Jour 1 : Punta Acuta 2147m
Nous partîmes à 932m, mais par un prompt renfort nous nous vîmes à 2157m… Une fois n’est pas coutume, à 8 heures « pétantes », le taxi des Miradores d’Ordesa charge les 6 survivants partants du jour. Les « cuentes » multiples et variées s’acharnent sur l’atome « Pétos » qui a perdu 6 électrons pour ne garder qu’un noyau dur composé de 6 protons, charges ultra positives. Attention cependant, ces charges atomiques cacheraient un chat noir comme vous le lirez plus loin…
Mais avant de partir, il y eut encore d’autres points noirs à gérer… Eh oui, pour démarrer, il faut résoudre une nouvelle équation transport car la route entre Torla et la Pradera (cœur du parc d’Ordesa) est coupée pour cause de travaux. Les ingénieurs cartographes cogitent et proposent 4 scénarios différents aux 6 survivants pour gérer ces 7 km supplémentaires… Le N°3 secrètement envisagé en haut lieu sera finalement adoubé par le groupe plus que confiant. Sur ces lignes, pas d’explications sur les autres solutions, ce serait trop long à détailler et parfaitement incompréhensible sans maîtrise de la géographie locale. Pas si simple à mettre en œuvre notre affaire, car le Taxi des Miradores ne travaille qu’à 8h ou à 14h…Il est comme ça, lui, il gère l’horaire deux fois par jour et on doit s’y plier. Pour être à Torla à 8h, certains Pétos se réveillèrent à 4h afin de respecter un covoiturage compliqué, millimétré mais exécuté avec une précision suisse…
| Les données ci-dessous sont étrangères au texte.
(** A file, behind the four bytes [magic] that tell its kind.  The repository's
    comment at [GGUF_MAGIC] says what they are on disk; GGUF files begin with
    the letters of their name. *)
Definition documented_magic : list Z := [0x46; 0x55; 0x47; 0x47].
Definition gguf_letters : list Z := [0x47; 0x47; 0x55; 0x46].
Definition f_header (magic : list Z) : format GgufHeader := fun h bs => exists b1 b2,
  (gh_version h = 2 \/ gh_version h = 3) /\ gh_tensor_count h = Z.of_nat (length (gh_tensors h)) /\
  Z.of_nat (length (gh_metadata h)) <= 100000 /\ Z.of_nat (length (gh_tensors h)) <= 100000 /\
  f_list f_kv (gh_metadata h) b1 /\ f_list f_tensor (gh_tensors h) b2 /\ gh_data_offset h = padded (Z.of_nat (length bs)) /\
  bs = magic ++ to_le_bytes 4 (gh_version h) ++ to_le_bytes 8 (gh_tensor_count h) ++ to_le_bytes 8 (Z.of_nat (length (gh_metadata h))) ++ b1 ++ b2.

(** ** Readers that decide a format *)

Section Exact.
Context (data : list Z).

(** At [pos] the reader [r] takes the one value of the format [P] that the
    data continue with, and fails if there is none. *)
Definition exact_at {A} (pos : Z) (r : Reader A) (P : format A) : Prop :=
  0 <= pos <= Z.of_nat (length data) ->
  match r data pos with
  | Done (Ok (a, p)) => exists bs, bs `prefix_of` drop (Z.to_nat pos) data /\ p = pos + Z.of_nat (length bs) /\ P a bs /\
      (forall a' bs', P a' bs' -> bs' `prefix_of` drop (Z.to_nat pos) data -> a' = a /\ bs' = bs)
  | Done (Err _) => forall a bs, P a bs -> ~ bs `prefix_of` drop (Z.to_nat pos) data
  | Panicked => False
  end.

Lemma prefix_of_app {A} (a b s : list A) : a ++ b `prefix_of` s <-> a `prefix_of` s /\ b `prefix_of` drop (length a) s.
Proof.
  split.
  - intros [t ->]. rewrite <- app_assoc. split; [by eexists|]. rewrite drop_app_length. by eexists.
  - intros [[t ->] [u Hu]]. rewrite drop_app_length in Hu. subst. exists u. by rewrite app_assoc.
Qed.

Lemma prefix_same_length {A} (a b s : list A) : a `prefix_of` s -> b `prefix_of` s -> length a = length b -> a = b.
Proof. intros [t ->] [u E] Hl. by apply app_inj_1 in E as [-> _]. Qed.

Lemma prefix_room pos bs : 0 <= pos <= Z.of_nat (length data) -> bs `prefix_of` drop (Z.to_nat pos) data -> pos + Z.of_nat (length bs) <= Z.of_nat (length data).
Proof. intros Hp H. apply prefix_length in H. rewrite length_drop in H. lia. Qed.

Lemma exact_bind {A B} pos (r : Reader A) (f : A -> Reader B) (P : format A) (Q : A -> list Z -> format B) :
  exact_at pos r P -> (forall a b1, P a b1 -> exact_at (pos + Z.of_nat (length b1)) (f a) (Q a b1)) ->
  exact_at pos (a ← r; f a) (fun b bs => exists a b1 b2, bs = b1 ++ b2 /\ P a b1 /\ Q a b1 b b2).
Proof.
  intros Hr Hf Hp. specialize (Hr Hp). unfold mbind, reader_bind. destruct (r data pos) as [[[a p]|e]|]; cbn [mbind run_bind] in *; [| |done].
  - destruct Hr as (b1 & Hb1 & -> & HP & Hu). pose proof (prefix_room _ _ Hp Hb1). specialize (Hf a b1 HP ltac:(lia)).
    replace (drop (Z.to_nat (pos + Z.of_nat (length b1))) data) with (drop (length b1) (drop (Z.to_nat pos) data)) in Hf by (rewrite drop_drop; f_equal; lia).
    destruct (f a data _) as [[[b p]|e]|]; [| |done].
    + destruct Hf as (b2 & Hb2 & -> & HQ & Hv). exists (b1 ++ b2). split; [by apply prefix_of_app|]. split; [rewrite length_app; lia|]. split; [by exists a, b1, b2|].
      intros b' bs' (a' & b1' & b2' & -> & HP' & HQ') [H1 H2]%prefix_of_app. destruct (Hu a' b1' HP' H1) as [-> ->]. by destruct (Hv b' b2' HQ' H2) as [-> ->].
    + intros b' bs' (a' & b1' & b2' & -> & HP' & HQ') [H1 H2]%prefix_of_app. destruct (Hu a' b1' HP' H1) as [-> ->]. by apply (Hf b' b2').
  - intros b' bs' (a' & b1' & b2' & -> & HP' & HQ') [H1 H2]%prefix_of_app. by apply (Hr a' b1').
Qed.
Et maintenant, le taxi espagnol, 4×4 et VW (ça me rappelle quelque chose, habituellement les VW ne sont pas 4×4, mais bon on est en Espagne…) arpente une piste tout à fait comestible au sud des crêtes de Diazas. La piste aboutit après de nombreux méandres sous la Punta Acuta, à 2242m moins 85m, soit 2157m…
Lâché par son moteur VW à explosion, le groupe s’ébroue un peu avant de passer à l’action. Météo correcte, fraîche et un peu embrumée, et déjà gros spectacle sur ce canyon d’Ordesa incroyable avec ses falaises et tous ses sommets qui l’étirent vers le haut. On avale donc les 85m qui permettent de gagner le sommet de la taupinière en directissime, inutile de chercher un chemin. Passe-partout. 10 minutes, le sommet du jour, congratulations, exploit, photos pour la postérité, j’en passe… Un des sommets, que dis-je, le sommet le plus rapide de l’histoire des Pétos : « Punta Acuta ».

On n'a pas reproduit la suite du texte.